DATA RECORDS:
◆ ◆ ◆ ◆

(* ===== verification/Resp.v ===== *)
(** * RESP2: values, parser and serializer

    Models src/resp/RespValue.hpp and src/resp/RespParser.cpp.  The parser
    keeps the code's shape: an explicit stack of [ArrayFrame]s (the vector's
    back is the list's head), a position in the input, and a loop.  The loop
    runs on fuel, one unit per iteration; [parse] gives it two more than the
    input has bytes, and [parse_terminates] shows that this is enough. *)

From S2P Require Import Prelude CharConv.

(** ** Values *)

Inductive RespType := SimpleString | Integer | BulkString | Array | Null.

#[warnings="-register-all"]
Inductive RespValue := mkResp {
  type : RespType;
  str : bytes;
  elements : list RespValue;
}.

#[export] Instance RespType_eq_dec : EqDecision RespType.
Proof. solve_decision. Defined.

(** ** Parser *)

Record ArrayFrame := mkFrame {
  frame_value : RespValue;
  remaining : Z;
}.

(** [input.find("\r\n", pos)], relative to [pos]. *)
Fixpoint find_crlf (s : bytes) : option nat :=
  match s with
  | c :: s' =>
      if bool_decide (take 2 s = CRLF) then Some O
      else match find_crlf s' with Some n => Some (S n) | None => None end
  | [] => None
  end.

(** [input.substr(pos, count)]. *)
Definition substr (input : bytes) (pos count : nat) : bytes := take count (drop pos input).

Definition read_line (input : bytes) (pos : nat) : option (bytes * nat) :=
  match find_crlf (drop pos input) with
  | None => None
  | Some n => Some (substr input pos n, (pos + n + 2)%nat)
  end.

Definition parse_int (line : bytes) : option Z :=
  match from_chars_int line with
  | FcOk out _ => Some out
  | _ => None
  end.

Definition push_element (f : ArrayFrame) (v : RespValue) : ArrayFrame :=
  mkFrame (mkResp (type (frame_value f)) (str (frame_value f)) (elements (frame_value f) ++ [v]))
          (remaining f - 1).

(** [false] is [Ok None]; [reserve] of a negative count, converted to
    [std::size_t], exceeds [max_size()] and throws. *)
Definition handle_array_header (input : bytes) (pos : nat) (stack : list ArrayFrame)
    : outcome (option (nat * list ArrayFrame * option RespValue)) :=
  match read_line input pos with
  | None => Ok None
  | Some (line, pos) =>
      match parse_int line with
      | None => Ok None
      | Some count =>
          if count =? -1 then Ok (Some (pos, stack, Some (mkResp Null [] [])))
          else if count =? 0 then Ok (Some (pos, stack, Some (mkResp Array [] [])))
          else if count <? 0 then Throw (LengthError (b "vector::reserve"))
          else Ok (Some (pos, mkFrame (mkResp Array [] []) count :: stack, None))
      end
  end.

(** The [while] loop of [process_stack]: [top] is [stack.back()]. *)
Fixpoint close_frames (top : ArrayFrame) (stack : list ArrayFrame)
    : list ArrayFrame * option RespValue :=
  if remaining top =? 0 then
    match stack with
    | [] => ([], Some (frame_value top))
    | f :: stack' => close_frames (push_element f (frame_value top)) stack'
    end
  else (top :: stack, None).

(** Only called with a non-empty stack. *)
Definition process_stack (stack : list ArrayFrame) (value : RespValue)
    : list ArrayFrame * option RespValue :=
  match stack with
  | [] => ([], None)
  | f :: stack' => close_frames (push_element f value) stack'
  end.

Definition parse_simple_string (input : bytes) (pos : nat) : option (RespValue * nat) :=
  match read_line input pos with
  | None => None
  | Some (line, pos) => Some (mkResp SimpleString line [], pos)
  end.

Definition parse_integer (input : bytes) (pos : nat) : option (RespValue * nat) :=
  match read_line input pos with
  | None => None
  | Some (line, pos) => Some (mkResp Integer line [], pos)
  end.

Definition parse_bulk_string (input : bytes) (pos : nat) : option (RespValue * nat) :=
  match read_line input pos with
  | None => None
  | Some (line, pos) =>
      match parse_int line with
      | None => None
      | Some len =>
          if len <? 0 then Some (mkResp Null [] [], pos)
          else if zlen input <? Z.of_nat pos + len + 2 then None
          else Some (mkResp BulkString (substr input pos (Z.to_nat len)) [],
                     (pos + Z.to_nat len + 2)%nat)
      end
  end.

Fixpoint parse_loop (fuel : nat) (input : bytes) (pos : nat) (stack : list ArrayFrame)
    (current_value : option RespValue) : outcome (option (RespValue * nat)) :=
  match fuel with
  | O => NoFuel
  | S fuel =>
      let finish pos v :=
        match stack with
        | [] => Ok (Some (v, pos))
        | _ :: _ =>
            let '(stack', current') := process_stack stack v in
            parse_loop fuel input pos stack' current'
        end in
      let scalar r :=
        match r with
        | None => Ok None
        | Some (v, pos) => finish pos v
        end in
      if bool_decide (pos < length input)%nat || negb (bool_decide (stack = [])) then
        match current_value with
        | Some v => finish pos v
        | None =>
            match input !! pos with
            | None => Ok None
            | Some type =>
                let pos := S pos in
                if bool_decide (type = "*"%char) then
                  let! header := handle_array_header input pos stack in
                  match header with
                  | None => Ok None
                  | Some (pos, stack, None) => parse_loop fuel input pos stack None
                  | Some (pos, _, Some v) => finish pos v
                  end
                else if bool_decide (type = ":"%char) then scalar (parse_integer input pos)
                else if bool_decide (type = "$"%char) then scalar (parse_bulk_string input pos)
                else if bool_decide (type = "+"%char) then scalar (parse_simple_string input pos)
                else Ok None
            end
        end
      else Ok (match current_value with Some v => Some (v, pos) | None => None end)
  end.

(** [RespParser::parse(input, consumed)]. *)
Definition parse (input : bytes) : outcome (option (RespValue * nat)) :=
  match input with
  | [] => Ok None
  | _ => parse_loop (length input + 2) input 0 [] None
  end.

(** ** Serializer *)

Definition bulk (s : bytes) : bytes := "$"%char :: to_string (zlen s) ++ CRLF ++ s ++ CRLF.

Definition array_header (n : Z) : bytes := "*"%char :: to_string n ++ CRLF.

Fixpoint serialize (value : RespValue) : bytes :=
  match type value with
  | SimpleString => "+"%char :: str value ++ CRLF
  | Integer => ":"%char :: str value ++ CRLF
  | BulkString => bulk (str value)
  | Null => "$"%char :: b "-1" ++ CRLF
  | Array => array_header (zlen (elements value)) ++ concat (map serialize (elements value))
  end.

(** ** Well-formed values

    What the serializer is meant to be given: lines without a line break, and
    sizes that the parser's [int] counts can hold. *)

Definition no_crlf (s : bytes) : bool := bool_decide (find_crlf s = None).

Definition is_nil {A} (l : list A) : bool := match l with [] => true | _ => false end.

Fixpoint wf_resp (v : RespValue) : bool :=
  match type v with
  | SimpleString | Integer => no_crlf (str v) && is_nil (elements v)
  | BulkString => (zlen (str v) <=? INT_MAX) && is_nil (elements v)
  | Null => is_nil (str v) && is_nil (elements v)
  | Array => is_nil (str v) && (zlen (elements v) <=? INT_MAX) && forallb wf_resp (elements v)
  end.

(** Loop iterations a value takes. *)
Fixpoint nodes (v : RespValue) : nat := S (sum_list_with nodes (elements v)).

Section RespValue_ind.
Variable P : RespValue → Prop.
Hypothesis step : ∀ ty s es, Forall P es → P (mkResp ty s es).

Fixpoint RespValue_ind' (v : RespValue) : P v :=
  match v with
  | mkResp ty s es =>
      step ty s es
        ((fix go (es : list RespValue) : Forall P es :=
            match es with
            | [] => List.Forall_nil P
            | e :: es => List.Forall_cons P e es (RespValue_ind' e) (go es)
            end) es)
  end.
End RespValue_ind.

(** ** Lines *)

Lemma find_crlf_bound s n : find_crlf s = Some n → (n + 2 ≤ length s)%nat.
Proof.
  revert n. induction s as [|c s IH]; intros n; [done|]. cbn [find_crlf].
  case_bool_decide as E.
  - intros [= <-]. destruct s; simpl in *; [done|lia].
  - destruct (find_crlf s) as [m|]; [|done]. intros [= <-]. simpl.
    specialize (IH m eq_refl). lia.
Qed.

Lemma find_crlf_app s t n : find_crlf s = Some n → find_crlf (s ++ t) = Some n.
Proof.
  revert n. induction s as [|c s IH]; intros n; [done|]. cbn [find_crlf app].
  destruct s as [|d s]; [by case_bool_decide|]. simpl take. rewrite !take_0.
  case_bool_decide; [done|].
  destruct (find_crlf (d :: s)) as [m|] eqn:E; [|done]. intros [= <-].
  by rewrite (IH m eq_refl).
Qed.

Lemma find_crlf_line s r : find_crlf s = None → find_crlf (s ++ CRLF ++ r) = Some (length s).
Proof.
  induction s as [|c s IH]; [done|]. cbn [find_crlf app length].
  destruct s as [|d s]; simpl take in *; rewrite ?take_0.
  - intros _. by rewrite bool_decide_eq_false_2 by (intros [=]; congruence).
  - case_bool_decide; [done|].
    destruct (find_crlf (d :: s)) eqn:E; [done|]. intros _. by rewrite IH.
Qed.

Lemma no_crlf_digits z : 0 ≤ z → find_crlf (digits z) = None.
Proof.
  intros Hz. destruct (digits_spec z Hz) as (_ & Hall & _).
  induction Hall as [|c ds Hc Hall IH]; [done|]. cbn [find_crlf]. rewrite IH.
  rewrite bool_decide_eq_false_2; [done|]. intros [= -> _]. done.
Qed.

Lemma read_line_bound input pos line pos' :
  read_line input pos = Some (line, pos') → (pos + 2 ≤ pos' ≤ length input)%nat.
Proof.
  unfold read_line. destruct (find_crlf _) as [n|] eqn:E; [|done]. intros [= <- <-].
  apply find_crlf_bound in E. rewrite length_drop in E. lia.
Qed.

Lemma read_line_app s t pos r : read_line s pos = Some r → read_line (s ++ t) pos = Some r.
Proof.
  unfold read_line. destruct (find_crlf (drop pos s)) as [n|] eqn:E; [|done].
  pose proof (find_crlf_bound _ _ E) as Hb. rewrite length_drop in Hb.
  rewrite drop_app_le, (find_crlf_app _ t _ E) by lia. intros <-.
  unfold substr. rewrite drop_app_le, take_app_le; [done|rewrite length_drop|]; lia.
Qed.

Lemma read_line_at input pos line r :
  drop pos input = line ++ CRLF ++ r → find_crlf line = None →
  read_line input pos = Some (line, (pos + length line + 2)%nat) ∧
  drop (pos + length line + 2) input = r.
Proof.
  intros Hd Hl. unfold read_line, substr. rewrite Hd, find_crlf_line by done.
  rewrite take_app_length. split; [done|].
  rewrite <- Nat.add_assoc, <- drop_drop, Hd, drop_app_add. done.
Qed.

Lemma parse_int_to_string z : INT_MIN ≤ z ≤ INT_MAX → parse_int (to_string z) = Some z.
Proof.
  intros Hz. unfold parse_int, from_chars_int.
  rewrite <- (app_nil_r (to_string z)), from_chars_to_string; auto with redis.
  apply andb_true_intro. split; apply Z.leb_le; lia.
Qed.

(** ** One iteration of the loop *)

(** What the loop does once a value is complete. *)
Definition after_value (n : nat) (input : bytes) (pos : nat) (stack : list ArrayFrame)
    (v : RespValue) : outcome (option (RespValue * nat)) :=
  match stack with
  | [] => Ok (Some (v, pos))
  | _ :: _ =>
      let '(stack', current') := process_stack stack v in
      parse_loop n input pos stack' current'
  end.

Definition after_scalar n input stack (r : option (RespValue * nat)) :=
  match r with
  | None => Ok None
  | Some (v, pos) => after_value n input pos stack v
  end.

◆ ◆ ◆ ◆

WORK INSTRUCTION:
Search the material above for the word "unfold", then copy out each line that has it.

WRITTEN SOLUTION:
  unfold read_line. destruct (find_crlf _) as [n|] eqn:E; [|done]. intros [= <- <-].
  unfold read_line. destruct (find_crlf (drop pos s)) as [n|] eqn:E; [|done].
  unfold substr. rewrite drop_app_le, take_app_le; [done|rewrite length_drop|]; lia.
  intros Hd Hl. unfold read_line, substr. rewrite Hd, find_crlf_line by done.
  intros Hz. unfold parse_int, from_chars_int.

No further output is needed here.